Mission Delhi - Mannu, Chelmsford Road

One of the one percent in 13 million.

[Text and photo by Mayank Austen Soofi]

Is that TGV? It exactly resembles that iconic high-speed intercity French train, the equivalent of our iconic Shatabdi Express. This likeness of the European super-fast (320 km/hr!) is painted on a Chelmsford Road pavement wall, near New Delhi railway station.

This afternoon, Mannu is sitting beside the TGV. This is hos biography, through the perspective of his train journeys.

“I have crossed 30, I think, and have travelled thrice in the trains. The last time I was in the train was in 2017, when I left my village in Assam for Delhi. The cost of the ticket was 390 rupees. I don’t remember the train’s name but it was a super-fast. I had a seat in the dabba, but no place to lie down to sleep. It took the train three days to reach Delhi. I was travelling alone, but I did talk with people sitting around me—“what’s your name, bhai,” “where are you headed to,” and similar baatein. Most of the travellers were going to Delhi to find work as a labourer, just like me. I remember eating subzi poori 3-4 times during the journey. Each time our train would stop at a station, those poori wale would crowd our window, outside on the platform. After arriving in Delhi, I started as a dish washer in wedding parties. I’m still a dish washer. These days there is no work, though. But I have money enough to eat well. For lunch today, I had one samosa, one bread pakora and one chai. I sleep in a ren basera (night shelter for the homeless). It is very close to Old Delhi railway station. I hear the sound of train engines at night.

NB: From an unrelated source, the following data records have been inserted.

(* ===== verification/GovChain.v ===== *)
(** * Governance: every chain keeps the invariant

    What the transactions of the governance contract do to the invariant of
    GovProofs, and the theorems about reachable states: proposals at voting stage
    exclude each other, every vote is counted when it ends, versions only go up,
    only verifiers have voted, once each, and the governed parameters stay within
    the ranges and relations the node relies on. *)

From S2P Require Import Prelude Xcom Xutil StateDB StakingTypes GovTypes GovDB GovParams Gov.
From S2P Require Import GovPlugin GovProofs.

(** ** Submissions *)

Lemma json_id p : GetProposalID (jsonProposal p) = GetProposalID p.
Proof. by destruct p. Qed.

Lemma json_end p : GetEndVotingBlock (jsonProposal p) = GetEndVotingBlock p.
Proof. by destruct p. Qed.

Lemma json_due `{GovNode} b p : due b (jsonProposal p) ↔ due b p.
Proof. by destruct p. Qed.

Lemma json_major p : major (jsonProposal p) ↔ major p.
Proof. by destruct p. Qed.

Lemma json_cancel cp p :
  CancelP cp = jsonProposal p → ∃ cp', p = CancelP cp'
    ∧ cpTobeCanceled cp = cpTobeCanceled cp' ∧ cpEndVotingBlock cp = cpEndVotingBlock cp'.
Proof. destruct p as [| |cp'|]; try done. intros [= ->]. by exists cp'. Qed.

Lemma json_version vp p :
  VersionP vp = jsonProposal p → ∃ vp', p = VersionP vp' ∧ vpNewVersion vp = vpNewVersion vp'.
Proof. destruct p as [|vp'| |]; try done. intros [= ->]. by exists vp'. Qed.

(** What [Verify] leaves to be true of a new proposal. *)
Record admissible `{GovNode} (b : Z) (g : GovStore) (p : Proposal) : Prop := {
  ad_id : GetProposalID p ≠ 0;
  ad_new : proposals g !! GetProposalID p = None;
  ad_due : due b p;
  ad_major : major p → (∀ id q, voting g id q → ¬ major q) ∧ preActiveID g = None;
  ad_cancel : ∀ cp, p = CancelP cp → (∀ id q, ¬ voting g id (CancelP q))
    ∧ ∃ q, voting g (cpTobeCanceled cp) q ∧ major q
      ∧ cpEndVotingBlock cp < GetEndVotingBlock q;
  ad_version : ∀ vp, p = VersionP vp →
    minor (GetCurrentActiveVersion g) < minor (vpNewVersion vp) }.

Definition submitted (p : Proposal) (nodes : list Z) (g : GovStore) : GovStore :=
  addAccuVerifiers (GetProposalID p) nodes
    (addVotingID (GetProposalID p) (SetProposal p g)).

Section submitted.
Context `{GovNode} {b : Z} {curr nodes : list Z} {g : GovStore} {p : Proposal}.
Context (Hinv : gov_inv b b curr g) (Had : admissible b g p) (Hcurr : curr ⊆ nodes).

Lemma submitted_not_voting : GetProposalID p ∉ votingIDs g.
Proof using Hinv Had.
  intros Hin. destruct (gi_stored _ _ _ _ Hinv _ Hin) as (q & [_ Hq]).
  rewrite (ad_new _ _ _ Had) in Hq. done.
Qed.

Lemma submitted_voting id q :
  voting (submitted p nodes g) id q
  ↔ voting g id q ∨ id = GetProposalID p ∧ q = jsonProposal p.
Proof using Hinv Had.
  unfold voting, submitted, addVotingID, SetProposal, addAccuVerifiers. cbn.
  rewrite elem_of_appendNew. pose proof submitted_not_voting as Hn.
  destruct (decide (id = GetProposalID p)) as [->|Hne].
  - rewrite lookup_insert_eq. split.
    + intros [_ [= <-]]. by right.
    + intros [[? _]|[_ ->]]; [done|]. split; [by right|done].
  - rewrite lookup_insert_ne by done. split; [intros [[?|?] ?]; [by left|done]|].
    intros [[? ?]|[? _]]; [by split; [left|]|done].
Qed.

Lemma submitted_inv : gov_inv b b curr (submitted p nodes g).
Proof using Hinv Had Hcurr.
  pose proof submitted_not_voting as Hn. pose proof Hinv as []. pose proof Had as []. split.
  - cbn. by apply appendNew_NoDup.
  - intros id. cbn. rewrite elem_of_appendNew. intros [Hin| ->].
    + destruct (gi_stored id Hin) as [q Hq]. exists q. apply submitted_voting. by left.
    + exists (jsonProposal p). apply submitted_voting. by right.
  - intros id q [Hv|[-> ->]]%submitted_voting; [by apply gi_due|].
    rewrite json_id. split; [done|]. split; [done|]. rewrite json_due. split; [done|]. cbn.
    destruct (tallyResults g !! GetProposalID p) eqn:E; [|done].
    destruct (gi_results (GetProposalID p)) as [? ?]; [by eexists|]. congruence.
  - intros id1 p1 id2 p2 [Hv1|[-> ->]]%submitted_voting [Hv2|[-> ->]]%submitted_voting.
    + by apply gi_major.
    + rewrite json_major. intros Hm1 Hm2. by destruct (proj1 (ad_major0 Hm2) _ _ Hv1).
    + rewrite json_major. intros Hm1 Hm2. by destruct (proj1 (ad_major0 Hm1) _ _ Hv2).
    + done.
  - intros id1 p1 id2 p2 [Hv1|[-> E1]]%submitted_voting [Hv2|[-> E2]]%submitted_voting; [by eauto|..].
    + apply json_cancel in E2 as (cp & -> & _).
      by destruct (proj1 (ad_cancel0 _ eq_refl) _ _ Hv1).
    + apply json_cancel in E1 as (cp & -> & _).
      by destruct (proj1 (ad_cancel0 _ eq_refl) _ _ Hv2).
    + done.
  - intros id cp [Hv|[-> E]]%submitted_voting.
    + destruct (gi_target id cp Hv) as (q & Hq & ?). exists q. split; [|done].
      apply submitted_voting. by left.
    + apply json_cancel in E as (cp' & Ep & -> & ->).
      destruct (ad_cancel0 _ Ep) as (_ & q & Hq & ?). exists q. split; [|done].
      apply submitted_voting. by left.
  - intros id vp [Hv|[-> E]]%submitted_voting; [by eapply gi_newer|].
    apply json_version in E as (vp' & Ep & ->). by apply ad_version0.
  - cbn. destruct (preActiveID g) as [pid|] eqn:E; [|done]. destruct gi_pre as [vp []].
    exists vp. split; try done.
    + intros id q [Hv|[-> ->]]%submitted_voting; [by eapply pa_alone|].
      rewrite json_major. intros Hm. by destruct (ad_major0 Hm) as [_ ?].
    + cbn. rewrite lookup_insert_ne by congruence. done.
  - done.
  - intros id. cbn. rewrite elem_of_appendNew.
    destruct (addAccuVerifiers_grows (GetProposalID p) nodes
      (addVotingID (GetProposalID p) (SetProposal p g))) as [Hac Hnodes].
    intros [Hin| ->].
    + destruct (gi_votes id Hin) as (? & ? & ?). split; [done|].
      split; (etransitivity; [eassumption|apply (ac_grow _ _ Hac)]).
    + assert (ListVoteValue (GetProposalID p) g = []) as Hv.
      { destruct (ListVoteValue (GetProposalID p) g) eqn:E; [done|].
        destruct (gi_voted (GetProposalID p)); congruence. }
      change (ListVoteValue (GetProposalID p) (submitted p nodes g))
        with (ListVoteValue (GetProposalID p) g).
      rewrite Hv. split; [apply NoDup_nil_2|]. split; [by intros ? ?%not_elem_of_nil|].
      by transitivity nodes.
  - intros id Hv. cbn. apply lookup_insert_is_Some'. right. by apply gi_voted.
  - intros id Hr. cbn. apply lookup_insert_is_Some'. right. by apply gi_results.
Qed.
End submitted.

Lemma verifyBasic_Ok p g :
  verifyBasic p g = Ok tt → GetProposalID p ≠ 0 ∧ proposals g !! GetProposalID p = None.
Proof.
  unfold verifyBasic. intros (u & Hid & _)%outcome_bind_Ok.
  destruct (Z.eqb_spec (GetProposalID p) 0); [done|]. split; [done|].
  unfold GetProposal in Hid. by destruct (proposals g !! GetProposalID p).
Qed.

Lemma findVoting_None ids types g id p :
  findVoting ids types g = Ok None → id ∈ ids → proposals g !! id = Some p →
  GetProposalType p ∉ types.
Proof.
  induction ids as [|x ids IH]; cbn; [by intros _ ?%not_elem_of_nil|].
  unfold GetExistProposal, GetProposal. destruct (proposals g !! x) as [q|] eqn:E; [|done].
  cbn. destruct (existsb _ types) eqn:Ex; [done|]. intros Hf [->|Hin]%elem_of_cons Hp; [|eauto].
  rewrite E in Hp. injection Hp as ->. intros Hty. apply not_true_iff_false in Ex. apply Ex, existsb_exists.
  exists (GetProposalType p). split; [by apply list_elem_of_In|apply Z.eqb_refl].
Qed.

Section verify.
Context `{GovNode} (Hcfg : gov_config_ok em).
Context {b : Z} {curr : list Z} {g : GovStore}.
Context (Hb : 0 <= b < 2 ^ 58) (Hinv : gov_inv b b curr g).

Lemma no_major types :
  FindVotingProposal types g = Ok None → Version ∈ types → Param ∈ types →
  GetPreActiveProposalID g = 0 →
  (∀ id q, voting g id q → ¬ major q) ∧ preActiveID g = None.
Proof using Hinv.
  intros Hf Hv Hp Hpre. split.
  - intros id q Hq Hm. destruct (gi_due _ _ _ _ Hinv _ _ Hq) as (_ & _ & (_ & Hd) & _).
    destruct types as [|t types]; [done|]. destruct Hq as [Hin Hq].
    pose proof (findVoting_None _ _ _ _ _ Hf Hin Hq) as Ht.
    destruct q; cbn in Hm, Hd; try done; destruct Hd as [E _]; cbn in Ht; by rewrite E in Ht.
  - pose proof (gi_pre _ _ _ _ Hinv) as Hi. unfold GetPreActiveProposalID, getPreActiveProposalID in Hpre.
    destruct (preActiveID g) as [pid|]; [|done]. destruct Hi as [vp []]. done.
Qed.

Lemma no_cancel :
  FindVotingProposal [Cancel] g = Ok None → ∀ id q, ¬ voting g id (CancelP q).
Proof using Hinv.
  intros Hf id q Hq. destruct (gi_due _ _ _ _ Hinv _ _ Hq) as (_ & _ & (_ & E & _) & _).
  destruct Hq as [Hin Hq]. apply (findVoting_None _ _ _ _ _ Hf Hin Hq). cbn. rewrite E.
  by apply elem_of_cons; left.
Qed.

(** The deadline of a vote of some rounds. *)
Lemma deadline_ok rounds :
  0 <= rounds < 2 ^ 20 → b < CalEndVotingBlock em b rounds →
  b <= CalEndVotingBlock em b rounds < 2 ^ 60
  ∧ IsElection em (CalEndVotingBlock em b rounds) = true
  ∧ CalActiveBlock em (CalEndVotingBlock em b rounds)
    = CalEndVotingBlock em b rounds + ElectionDistance em + 1.
Proof using Hcfg Hb.
  intros Hr Hlt. destruct Hcfg as [Hwf _ _ _].
  destruct (voting_deadline em Hwf b rounds Hb Hr) as ([_ Hle] & He & _).
  pose proof (ec_wf_ConsensusSize_bounds _ Hwf) as Hc. unfold FloorMaxConsensusVals in Hc.
  pose proof (ec_wf_ElectionDistance_lt _ Hwf).
  assert ((rounds + 1) * ConsensusSize em <= 2 ^ 20 * ConsensusSize em) by nia.
  split; [lia|]. split; [done|]. apply u64_small. unfold in_u64. lia.
Qed.

Ltac verify_inv H :=
  repeat (let E := fresh "E" in apply outcome_bind_Ok in H as (? & E & H));
  repeat match goal with
  | E : reject _ _ = Ok _ |- _ => apply reject_Ok in E
  | u : unit |- _ => destruct u
  end; bool_to_prop.

Lemma VerifyText_ok tp tp' : VerifyText b g tp = Ok tp' → admissible b g (TextP tp').
Proof using Hcfg Hb Hinv.
  intros Hv. unfold VerifyText in Hv. verify_inv Hv. injection Hv as <-.
  match goal with E : verifyBasic _ _ = _ |- _ => apply verifyBasic_Ok in E as [? ?] end.
  destruct (deadline_ok _ (gc_text _ Hcfg)) as (? & ? & _); [done|].
  by split.
Qed.

Lemma VerifyVersion_ok vp vp' : VerifyVersion b g vp = Ok vp' → admissible b g (VersionP vp').
Proof using Hcfg Hb Hinv.
  intros Hv. unfold VerifyVersion in Hv. verify_inv Hv. injection Hv as <-.
  match goal with E : verifyBasic _ _ = _ |- _ => apply verifyBasic_Ok in E as [? ?] end.
  destruct (deadline_ok (vpEndVotingRounds vp)) as (? & ? & ?).
  { pose proof (gc_version _ Hcfg). lia. }
  { done. }
  match goal with E : FindVotingProposal _ _ = Ok ?o |- _ => destruct o; [done|] end.
  split; try done.
  - intros _. eapply no_major; [done|by apply list_elem_of_In; cbn; auto..|done].
  - intros vp' [= <-]. done.
Qed.

Lemma VerifyCancel_ok cp cp' :
  VerifyCancel b g cp = Ok cp' → cpEndVotingRounds cp < 2 ^ 20 →
  admissible b g (CancelP cp').
Proof using Hcfg Hb Hinv.
  intros Hv Hr. unfold VerifyCancel in Hv. verify_inv Hv.
  destruct (GetProposal (cpTobeCanceled cp) g) as [q|] eqn:Eq; [|done].
  verify_inv Hv. injection Hv as <-.
  match goal with E : verifyBasic _ _ = _ |- _ => apply verifyBasic_Ok in E as [? ?] end.
  destruct (deadline_ok (cpEndVotingRounds cp)) as (? & ? & _); [lia|done|].
  match goal with E : FindVotingProposal _ _ = Ok ?o |- _ => destruct o; [done|] end.
  split; try done. intros cp0 [= <-]. split; [by apply no_cancel|].
  match goal with E : InHashList _ _ = true |- _ => apply InHashList_spec in E end.
  assert (voting g (cpTobeCanceled cp) q) as Hq by (by split).
  exists q. split; [done|]. split; [|done].
  destruct (gi_due _ _ _ _ Hinv _ _ Hq) as (_ & _ & (_ & Hd) & _).
  destruct q; cbn in *; try done; destruct Hd as [Ety _]; rewrite Ety in *; done.
Qed.

Lemma VerifyParam_ok pp pp' : VerifyParam b g pp = Ok pp' → admissible b g (ParamP pp').
Proof using Hcfg Hb Hinv.
  intros Hv. unfold VerifyParam in Hv. verify_inv Hv. injection Hv as <-.
  match goal with E : verifyBasic _ _ = _ |- _ => apply verifyBasic_Ok in E as [? ?] end.
  pose proof (gc_wf _ Hcfg) as Hwf. pose proof (gc_param _ Hcfg) as Hp.
  destruct (para_voting_deadline em Hwf b _ Hb Hp) as [Hle He].
  pose proof (ec_wf_epoch_blocks _ Hwf) as [_ ?].
  match goal with E : FindVotingProposal _ _ = Ok ?o |- _ => destruct o; [done|] end.
  split; try done.
  - split; [cbn; lia|]. done.
  - intros _. eapply no_major; [done|by apply list_elem_of_In; cbn; auto..|done].
Qed.
End verify.

(** ** Parameter proposals *)

Lemma all_chars_app f s t :
  all_chars f (s +:+ t) = true → all_chars f s = true ∧ all_chars f t = true.
Proof.
  induction s as [|a s IH]; [by split|].
  change (String a s +:+ t) with (String a (s +:+ t)). cbn [all_chars].
  rewrite !andb_true_iff. intros [? Ht]. apply IH in Ht. tauto.
Qed.

(** Names of parameters are ASCII, and so are the values the verifiers accept. *)
Lemma verifier_ascii ec k verifier b g v :
  ParamVerifierMap ec !! k = Some verifier → verifier b g v = Ok tt →
  all_chars rune1 k = true ∧ all_chars rune1 v = true.
Proof.
  unfold ParamVerifierMap, initParam. cbn [foldl param ipItem ipVerifier piModule piName].
  intros Hv. assert (Hbig : ∀ v n, parseBig v = Ok n → all_chars rune1 v = true).
  { unfold parseBig. intros v' n. destruct (SetString v') eqn:E; [|done].
    intros _. by eapply SetString_ascii. }
  assert (Hint : ∀ v n, Atoi v = Ok n → all_chars rune1 v = true).
  { unfold Atoi. intros v' n. destruct (SetString v') eqn:E; [|done].
    intros _. by eapply SetString_ascii. }
  repeat (apply lookup_insert_Some in Hv as [[<- <-]|[_ Hv]];
    [intros (? & Hparse & _)%outcome_bind_Ok; split; [reflexivity|eauto]|]).
  done.
Qed.
(** C16: a node that leaves gets its stake back only after the votes it took part in:
    the withdrawal of its stake is filed, without an error, under an epoch that is not
    before the epoch in which any proposal at voting stage that the node voted for ends,
    and not before the freeze duration of the moment has passed. *)
Theorem stake_frozen_while_voting b gw nodeAddr node canAddr stakingBlock w :
  GovTheorems.reachable (W:=W) b gw → 1 <= b →
  ∃ w' epoch index duration,
    addUnStakeItem (H := govEnv Gov.em nodeAddr (Gov.gs gw)) b node canAddr stakingBlock w
    = (Ok tt, w')
    ∧ unStakeItems (snapDB w') !! (epoch, index)
      = Some {| usNodeAddress := canAddr; usStakingBlockNum := stakingBlock;
                Recovery := false |}
    ∧ GovParams.GovernUnStakeFreezeDuration b (Gov.gs gw) = Ok duration
    ∧ CalculateEpoch Gov.em b + duration <= epoch
    ∧ ∀ id p, GovProofs.voting (Gov.gs gw) id p →
      node ∈ (VoteNodeID <$> ListVoteValue id (Gov.gs gw)) →
      CalculateEpoch Gov.em (GetEndVotingBlock p) <= epoch.
Proof using Hcfg.
  intros Hr Hb. pose proof (GovTheorems.reachable_inv Hcfg b gw Hr) as [Hbound Hg Hp _].
  destruct (GovProofs.pi_reads _ _ Hp) as (params & Hreads & Hok).
  destruct (maxEndVoting_Ok node (votingIDs (Gov.gs gw)) (Gov.gs gw) 0) as (m & Hm & Hm0 & Hor & Hin).
  { intros id Hid. destruct (GovProofs.gi_stored _ _ _ _ Hg id Hid) as (p & [_ Hv]). by eexists. }
  pose proof (GovChain.co_gov _ Hcfg) as [Hwf _ _ _].
  assert (Hmb : m < block_bound).
  { destruct Hor as [->|(id & p & Hid & Hpr & ->)]; [unfold block_bound; lia|].
    destruct (GovProofs.gi_due _ _ _ _ Hg id p (conj Hid Hpr)) as (_ & _ & [? _] & _).
    unfold block_bound. lia. }
  pose proof (GovParams.ok_freeze _ _ Hok). pose proof (GovParams.ok_unstake _ _ Hok).
  pose proof (period_of_bounds (CalcBlocksEachEpoch Gov.em)) as Hper.
  pose proof (ec_wf_epoch_blocks _ Hwf) as [_ Hsz].
  unfold addUnStakeItem, ask. cbn [StakingDB.GetMaxEndVotingBlock govEnv
    StakingDB.GovernUnStakeFreezeDuration ec].
  unfold Gov.GetMaxEndVotingBlock. run_eval. rewrite Hm, (GovParams.rd_unstake _ _ _ Hreads).
  assert (Hepoch : 0 <= CalculateEpoch Gov.em b < 2 ^ 60).
  { specialize (Hper ltac:(lia) b ltac:(unfold block_bound; lia)).
    fold (CalculateEpoch Gov.em b) in Hper. nia. }
  assert (Hu : u64 (CalculateEpoch Gov.em b + pUnStakeFreezeDuration params)
    = CalculateEpoch Gov.em b + pUnStakeFreezeDuration params).
  { apply u64_small. unfold in_u64, CeilUnStakeFreezeDuration in *. lia. }
  rewrite Hu.
  set (target := if (if negb (m =? 0) then _ else _) <=? _ then _ else _).
  unfold AddUnStakeItemStore, db_put. run_eval.
  eexists _, target, _, _. split; [done|]. cbn [snapDB with_db unStakeItems set_unStakeItems].
  split; [apply lookup_insert_eq|]. split; [done|]. split.
  { subst target. destruct (_ <=? _) eqn:E; bool_to_prop; lia. }
  intros id p Hv Hvoted. pose proof Hv as [Hid Hpr].
  specialize (Hin id p Hid Hpr Hvoted).
  destruct (GovProofs.gi_due _ _ _ _ Hg id p Hv) as (_ & _ & [Hd _] & _).
  assert (CalculateEpoch Gov.em (GetEndVotingBlock p) <= CalculateEpoch Gov.em m)
    by (apply CalculateEpoch_mono; (done || lia)).
  subst target. rewrite (proj2 (Z.eqb_neq m 0)) by lia. cbn [negb].
  destruct (_ <=? _) eqn:E; bool_to_prop; lia.
Qed.
End frozen.

Lemma stake_frozen_while_voting_witness :
  ∃ w', addUnStakeItem
    (H := govEnv (Gov.em (GovNode := GovTheorems.demoNode)) (λ n, Ok n)
            (Gov.gs GovTheorems.demoNext)) 1 2 2 0 demoRounds = (Ok tt, w').
Proof.
  destruct (stake_frozen_while_voting (H := GovTheorems.demoNode) (W := list Z)
    (H0 := GovTheorems.demoStaking) (H1 := GovTheorems.demoStakingLaws) GovTheorems.demo_config
    1 GovTheorems.demoNext (λ n, Ok n) 2 2 0 demoRounds GovTheorems.demoNext_reachable
    ltac:(lia)) as (w' & _ & _ & _ & E & _).
  by exists w'.
Defined.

“The second of my three train journeys was in a super-fast in 2000 when I went to Calcutta to find work as a labourer. It was the first time I had left Assam. That train journey was the same as the one to Delhi, but it was shorter and more comfortable. I left Calcutta after a year and returned home in a bus that runs especially for labour-log.

“My first trip in the train was as a child. It lasted less than a day. I was with my parents. Today I have no one in the world but my bhayya and bhabhi. They live in Assam. I haven’t talked to them since I left home. May be I will visit them in 2023. That will then be my fourth train journey.”